What I mean is that the equation is good for the "stationary observer." But per special relativity, anyone travelling at a constant velocity can be considered a stationary observer. So while the guy on Earth sees the spaceship heading away at 99.9999% of the speed of light (c), and time slowing for the guys on the spaceship, the guys on the spaceship see Earth speeding away at 99.9999% of c, and time slowing down for everyone on Earth exactly the same.
The time changes that create the Twin Paradox (look it up on Google), where one twin ages more slowly than the other, occurs when one of the guys accelerates or decelerates. Otherwise, the other twin will always age more slowly than the observing twin, regardless of which twin you are talking about. (Try to wrap you mind around that one... )

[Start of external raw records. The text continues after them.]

(* ===== verification/CoverageSafety.v ===== *)
(** * What the coverage report says is so

    The states of an operation mean what they are called, nothing that was
    executed or reviewed is left out, and an inferred template covers the path
    it was inferred from. *)
From S2P Require Import Prelude PyStr Regex Json Digest Time Models Access JobConfig Url TestCases Jobs Schemas Scope Coverage.
From Stdlib Require Import Ascii.

(** ** Generic facts *)

Lemma map_result_forall {A B} (f : A → result B) l l' :
  map_result f l = Ok l' → Forall2 (λ x y, f x = Ok y) l l'.
Proof.
  revert l'. induction l as [|x l IH]; intros l' H; simpl in H; [by injection H as <-|].
  apply rbind_ok in H as (y & Hy & H). apply rbind_ok in H as (ys & Hys & [= <-]). constructor; auto.
Qed.

Lemma Forall2_elem_r {A B} (R : A → B → Prop) l l' y : Forall2 R l l' → y ∈ l' → ∃ x, x ∈ l ∧ R x y.
Proof.
  induction 1 as [|x0 y0 l l' Hr _ IH]; [intros Hy; by apply elem_of_nil in Hy|].
  intros [->|Hy]%elem_of_cons; [exists x0; split; [left|done]|].
  destruct (IH Hy) as (x & Hx & HR). exists x. split; [by right|done].
Qed.
Lemma Forall2_elem_l {A B} (R : A → B → Prop) l l' x : Forall2 R l l' → x ∈ l → ∃ y, y ∈ l' ∧ R x y.
Proof.
  induction 1 as [|x0 y0 l l' Hr _ IH]; [intros Hx; by apply elem_of_nil in Hx|].
  intros [->|Hx]%elem_of_cons; [exists y0; split; [left|done]|].
  destruct (IH Hx) as (y & Hy & HR). exists y. split; [by right|done].
Qed.

(** The greatest of a list, for a strict weak order. *)
Section Max.
Context {A : Type} (less : A → A → bool).
Hypothesis less_asym : ∀ x y, less x y = true → less y x = false.
Hypothesis less_negtrans : ∀ x y z, less x y = false → less y z = false → less x z = false.

Lemma max_by_spec best l :
  max_by less best l ∈ best :: l ∧ ∀ x, x ∈ best :: l → less (max_by less best l) x = false.
Proof using less_asym less_negtrans.
  assert (Hirr : ∀ x, less x x = false) by (intros x; destruct (less x x) eqn:E; [|done]; by pose proof (less_asym _ _ E); congruence).
  revert best. induction l as [|y l IH]; intros best; simpl.
  - split; [left|]. by intros x ->%list_elem_of_singleton.
  - destruct (less best y) eqn:E.
    + destruct (IH y) as [Hin Hmax]. split; [by right|]. intros x [->|Hx]%elem_of_cons; [|auto].
      apply (less_negtrans _ y); [apply Hmax; left|by apply less_asym].
    + destruct (IH best) as [Hin Hmax]. split.
      * apply elem_of_cons in Hin as [->|Hin]; [left|]. right. by right.
      * intros x [->|[->|Hx]%elem_of_cons]%elem_of_cons; [apply Hmax; left| |apply Hmax; by right].
        apply (less_negtrans _ best); [apply Hmax; left|done].
Qed.
End Max.

Lemma ltb_le x y : String.ltb x y = false ↔ String.le y x.
Proof.
  unfold String.le, String.leb, String.ltb. rewrite (String.compare_antisym x y).
  by destruct (String.compare y x).
Qed.
Lemma ltb_asym x y : String.ltb x y = true → String.ltb y x = false.
Proof. unfold String.ltb. rewrite String.compare_antisym. by destruct (String.compare y x). Qed.
Lemma ltb_negtrans x y z : String.ltb x y = false → String.ltb y z = false → String.ltb x z = false.
Proof. rewrite !ltb_le. intros ??. by etrans. Qed.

The formulas for time dialation for accelerating and decelerating objects are not easy (or, at least they didn't teach me them in my undergraduate courses), so I can't help you there. Just use the special relativity formula as an approximation, and realize it is only an approximation.
For the twin paradox, you need to do multiple accelerations so as to bring the "traveling" twin back into the same frame of reference as the "stationary" twin. But it doesn't really matter what direction the initial acceleration is in, just so that eventually you bring the twins back together with all the subsequent accelerations.
quote:
Just use the special relativity formula as an approximation, and realize it is only an approximation.
As an example of this (one which doesn't require getting squashed), assume that you are floating in space somewhere. Spaceship A passes you at 99.9% the speed of light, and you synchronize clocks with the pilot just as he passes you. After traveling 10 light years A passes spaceship B coming toward you at 99.9% the speed of light. A & B synchronize clocks at that moment. When B finally reaches and passes you, you compare your clock with his, and you'll find that his clock reads .895 years, while yours reads 20.02 years.
It seems really strange that this can work, considering that in A's reference frame, YOUR clock is running slow the whole time, and in B's reference frame, YOUR clock is also running slow. The thing is that, when A and B pass each other, each thinks that your clock reads something way different from what the other thinks.
[This message has been edited by rickfisher (edited March 08, 2005).]
quote:I'm familiar with the twin paradox. That's exactly the effect that I'm trying to reflect accurately in my book.
The time changes that create the Twin Paradox (look it up on Google), where one twin ages more slowly than the other, occurs when one of the guys accelerates or decelerates. Otherwise, the other twin will always age more slowly than the observing twin, regardless of which twin you are talking about. (Try to wrap you mind around that one... )
Any idea what the equation would look like with acceleration and deceleration factored in? Should I go grab a graphing calculator soon?
Simplify, simplify. Round numbers. Fuzzy math. Rick's method works okay...except that two ships can't see each other traveling 199.8% of the speed of light relative to each other, so the synchronization gets messed up pretty badly. I prefer getting even simpler.
How many light years did the "traveling" twin traverse from the POV of the "stationary" twin? Subtract that many years from the time the journey took (again, from the "stationary" twin's perspective) to get the approximate time it took from the "traveling" twin's perspective. And there you have it. Plenty close enough.